═════ Records for the task

(* ===== verification/ExtensionScenarios.v ===== *)
(** * Cases of the extensions and of asymmetric authentication
    (crates/yubihsm-qualification/src/lib.rs, lines 1489-1684 and 2045-2154)

    The Montgomery, Ed448 and prefixed-agreement cases of the extensions profile,
    and the case that opens a session under an asymmetric authentication key while
    an administrator holds another, deletes that key, and goes on with the session. *)

From S2P Require Import Prelude Error Io Frame Firmware Algorithm Capability Protocol KeyCore.
From S2P Require Import Wire Objects Requests SecureChannel HostSession HostRequests Credentials.
From S2P Require Import Scenarios PublicKeyScenarios.

Section scenarios.
Context `{SoftwareKeyCore} `{!P256Library} `{!HostCrypto} {T : Type} `{FrameTransport T}.

#[local] Abbreviation InSession := (Eff (T * SymmetricSession) string).

(** ** Agreement on Montgomery curves *)

(** What distinguishes the two curves. *)
Record MontgomeryCase : Set := mkMontgomery {
  montgomery_algorithm : Algorithm;
  curve : MontgomeryCurve;
  key_length : Z;
  first_id : Z;
  curve_name : string;
  key_label : string;
}.

Definition x25519_case : MontgomeryCase :=
  mkMontgomery X25519 CurveX25519 32 0x7980 "X25519" "qualification x25519".
Definition x448_case : MontgomeryCase :=
  mkMontgomery X448 CurveX448 56 0x7981 "X448" "qualification x448".

(** The peer is a key of the host. *)
Definition montgomery_peer_case (case : MontgomeryCase) (id : Z) (public : bytes) : InSession unit :=
  peer ← lift (ok_or (montgomery_from_serialized (curve case)
                        (replicate (Z.to_nat (key_length case)) 0x33))
                 ("invalid " +:+ curve_name case +:+ " qualification peer")%string);
  device_secret ← derive_montgomery id (montgomery_public_key peer);
  peer_secret ← lift (ok_or (montgomery_derive peer (zdrop 1 public))
                        ("independent " +:+ curve_name case +:+ " derivation failed")%string);
  check (bool_decide (device_secret = peer_secret) && (len device_secret =? key_length case))
    (curve_name case +:+ " device and independent peer derived different secrets").

Definition montgomery_scenario (case : MontgomeryCase) (credentials : Credentials T) :
    Eff T string unit :=
  in_session credentials
    (objects ← list_objects;
     id ← lift (unused_id objects AsymmetricKey (first_id case));
     _ ← generate_case id [Capability.DeriveEcdh] (montgomery_algorithm case) (key_label case);
     public ← get_public_key id AsymmetricKey;
     _ ← check_public public (1 + key_length case) (montgomery_algorithm case)
           (curve_name case +:+ " returned an invalid public key");
     _ ← montgomery_peer_case case id public;
     _ ← delete_object id AsymmetricKey;
     close_session).

Definition x25519_scenario : Credentials T → Eff T string unit := montgomery_scenario x25519_case.
Definition x448_scenario : Credentials T → Eff T string unit := montgomery_scenario x448_case.

(** ** Ed448 *)

Definition ed448_scenario (credentials : Credentials T) : Eff T string unit :=
  in_session credentials
    (objects ← list_objects;
     id ← lift (unused_id objects AsymmetricKey 0x7982);
     _ ← generate_case id [Capability.SignEddsa] Ed448 "qualification ed448";
     public ← get_public_key id AsymmetricKey;
     _ ← check_public public 58 Ed448 "Ed448 returned an invalid public key";
     _ ← edwards_case id CurveEd448 SchemeEd448 public "YubiHSM Ed448 qualification message"
           "Ed448 signature did not verify";
     _ ← delete_object id AsymmetricKey;
     close_session).

(** ** Agreement with a prefixed derivation *)

Definition SHARED_INFO : bytes := [0x3c; 0x88; 0x10].

(** [u16::try_from(length)] of each input, with the error of the client. *)
Fixpoint input_lengths (lengths : list Z) : outcome string bytes :=
  match lengths with
  | [] => Ok []
  | length :: lengths =>
      first ← ok_or (u16_try_from length) "prefixed-ECDH input length overflow"%string;
      rest ← input_lengths lengths;
      Ok (u16_to_be_bytes first ++ rest)
  end.

(** What the client expects of the derivation, and the request for it. *)
Definition prefixed_expectation (public : bytes) : outcome string (bytes * bytes) :=
  peer ← ok_or (secret_from_slice (replicate 32 0x44)) "invalid prefixed-ECDH peer key"%string;
  device_public ← check_point "invalid prefixed-ECDH device public key" (0x04 :: zdrop 1 public);
  let raw_secret := diffie_hellman peer device_public in
  expected ← ok_or (x963_kdf_sha256 (replicate 32 0x41 ++ raw_secret) SHARED_INFO 64)
               "independent prefixed-ECDH KDF failed"%string;
  Ok (expected, secret_public_bytes peer).

Definition prefixed_request (id : Z) (peer_public : bytes) : outcome string Frame :=
  let prefix := replicate 32 0x41 in
  lengths ← input_lengths [len peer_public; len prefix; len SHARED_INFO];
  new_frame CommandCode.DeriveEcdhKdf
    (u16_to_be_bytes id ++ [3] ++ u16_to_be_bytes 64 ++ lengths ++ peer_public ++ prefix ++ SHARED_INFO).

(** A device without the command says so, and the case is then unsupported. *)
Definition prefixed_ecdh_kdf_case (id : Z) : InSession bool :=
  public ← get_public_key id AsymmetricKey;
  _ ← check_public public 65 EcP256 "prefixed ECDH key returned an invalid public key";
  '(expected, peer_public) ← lift (prefixed_expectation public);
  response ← exec_frame (prefixed_request id peer_public);
  if (Frame.command response =? ERROR_COMMAND)
     && bool_decide (data response = [Error.to_byte InvalidCommand])
  then mret false
  else
    derived ← lift (expect_response response CommandCode.DeriveEcdhKdf);
    _ ← check (bool_decide (derived = expected)) "prefixed ECDH returned a different KDF result";
    _ ← expect_refusal (new_frame CommandCode.DeriveEcdh (u16_to_be_bytes id ++ peer_public))
          InsufficientPermissions;
    mret true.

(** The key is deleted and the session closed whatever the outcome, which comes
    first. *)
Definition prefixed_ecdh_kdf_scenario (credentials : Credentials T) : Eff T string bool :=
  in_session credentials
    (objects ← list_objects;
     id ← lift (unused_id objects AsymmetricKey 0x79a0);
     _ ← generate_case id [Capability.DeriveEcdhKdf] EcP256 "qualification prefixed ecdh";
     outcome ← attempt_case (prefixed_ecdh_kdf_case id);
     cleanup ← attempt_case (delete_object id AsymmetricKey);
     close ← attempt_case close_session;
     supported ← lift outcome;
     _ ← lift cleanup;
     _ ← lift close;
     mret supported).

(** ** Asymmetric authentication *)

(** A plain exchange whose answer must succeed. *)
Definition exchange_success (code : CommandCode.CommandCode) (request : bytes) : InSession bytes :=
  request ← lift (new_frame code request);
  response ← on_transport (exchange_frame request);
  lift (expect_response response code).

(** The session keys that the two agreements give, checked against the receipt. *)
Definition asymmetric_session (sid : Z) (host_ephemeral host_static : P256Secret)
    (device_ephemeral_bytes receipt_sent device_public : bytes) (device_ephemeral : P256Point) :
    outcome string SymmetricSession :=
  let ephemeral_secret := diffie_hellman host_ephemeral device_ephemeral in
  device_static_encoded ← slice device_public 1 (len device_public);
  device_static ← check_point "invalid device static key" (0x04 :: device_static_encoded);
  let static_secret := diffie_hellman host_static device_static in
  session_keys ← ok_or (x963_kdf_sha256 (ephemeral_secret ++ static_secret) SHARED_INFO 64)
                   "asymmetric session KDF failed"%string;
  receipt_key ← slice session_keys 0 16;
  receipt ← sum_or (aes_cmac receipt_key (device_ephemeral_bytes ++ secret_public_bytes host_ephemeral))
              "asymmetric session receipt failed";
  _ ← ensure (bool_decide (receipt_sent = receipt)) "asymmetric session receipt did not verify";
  s_enc ← slice session_keys 16 32;
  s_mac ← slice session_keys 32 48;
  s_rmac ← slice session_keys 48 64;
  Ok (mkHost sid s_enc s_mac s_rmac (zeros (AES_BLOCK_SIZE - 1) ++ [1]) receipt).

(** The handshake under the new key, written out by the case itself. *)
Definition asymmetric_handshake_case (create : bytes) (host_ephemeral host_static : P256Secret) :
    InSession SymmetricSession :=
  create_response ← exchange_success CommandCode.CreateSession create;
  _ ← check (len create_response =? 82)
        ("asymmetric Create Session returned " +:+ decimal (len create_response) +:+ " bytes");
  sid ← lift (index create_response 0);
  device_ephemeral_bytes ← lift (slice create_response 1 66);
  device_ephemeral ← lift (check_point "invalid device ephemeral key" device_ephemeral_bytes);
  device_public ← exchange_success CommandCode.GetDevicePublicKey [];
  lift (asymmetric_session sid host_ephemeral host_static device_ephemeral_bytes
          (zdrop 66 create_response) device_public device_ephemeral).

(** A command in another session than the one that is held. *)
Definition random_in (self : SymmetricSession) (length : Z) (message : string) :
    InSession SymmetricSession :=
  request ← lift (new_frame CommandCode.GetPseudoRandom (u16_to_be_bytes length));
  '(response, self) ← on_transport (HostSession.command self request);
  data ← lift (expect_response response CommandCode.GetPseudoRandom);
  _ ← check (len data =? length) message;
  mret self.

Definition asymmetric_authentication_scenario (credentials : Credentials T) : Eff T string unit :=
  in_session credentials
    (objects ← list_objects;
     authentication_id ← lift (unused_id objects AuthenticationKey 0x79c0);
     host_static ← lift (ok_or (secret_from_slice (replicate 32 0x11))
                           "invalid static qualification key"%string);
     static_point ← lift (slice (secret_public_bytes host_static) 1
                            (len (secret_public_bytes host_static)));
     _ ← expect_success CommandCode.PutAuthenticationKey
           (put_asymmetric_authentication_key authentication_id 4
              (from_capabilities [Capability.GetPseudoRandom])
              (from_capabilities [Capability.PutOpaque]) static_point);
     host_ephemeral ← lift (ok_or (secret_from_slice (replicate 32 0x22))
                              "invalid ephemeral qualification key"%string);
     let create := u16_to_be_bytes authentication_id ++ secret_public_bytes host_ephemeral in
     asymmetric ← asymmetric_handshake_case create host_ephemeral host_static;
     asymmetric ← random_in asymmetric 16 "asymmetric session command returned the wrong length";
     _ ← delete_object authentication_id AuthenticationKey;
     asymmetric ← random_in asymmetric 8
       "established asymmetric session lost its authorization snapshot";
     request ← lift (new_frame CommandCode.CreateSession create);
     response ← on_transport (exchange_frame request);
     _ ← lift (expect_device_error response ObjectNotFound);
     _ ← on_transport (run_session asymmetric close_session);
     close_session).
End scenarios.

══════════

Exercise objective: Would you print exactly and only the lines of the material above that run from the line with "device_public ← check_point" through the line with "check_public public 65", both included?

Result of the task:
  device_public ← check_point "invalid prefixed-ECDH device public key" (0x04 :: zdrop 1 public);
  let raw_secret := diffie_hellman peer device_public in
  expected ← ok_or (x963_kdf_sha256 (replicate 32 0x41 ++ raw_secret) SHARED_INFO 64)
               "independent prefixed-ECDH KDF failed"%string;
  Ok (expected, secret_public_bytes peer).

Definition prefixed_request (id : Z) (peer_public : bytes) : outcome string Frame :=
  let prefix := replicate 32 0x41 in
  lengths ← input_lengths [len peer_public; len prefix; len SHARED_INFO];
  new_frame CommandCode.DeriveEcdhKdf
    (u16_to_be_bytes id ++ [3] ++ u16_to_be_bytes 64 ++ lengths ++ peer_public ++ prefix ++ SHARED_INFO).

(** A device without the command says so, and the case is then unsupported. *)
Definition prefixed_ecdh_kdf_case (id : Z) : InSession bool :=
  public ← get_public_key id AsymmetricKey;
  _ ← check_public public 65 EcP256 "prefixed ECDH key returned an invalid public key";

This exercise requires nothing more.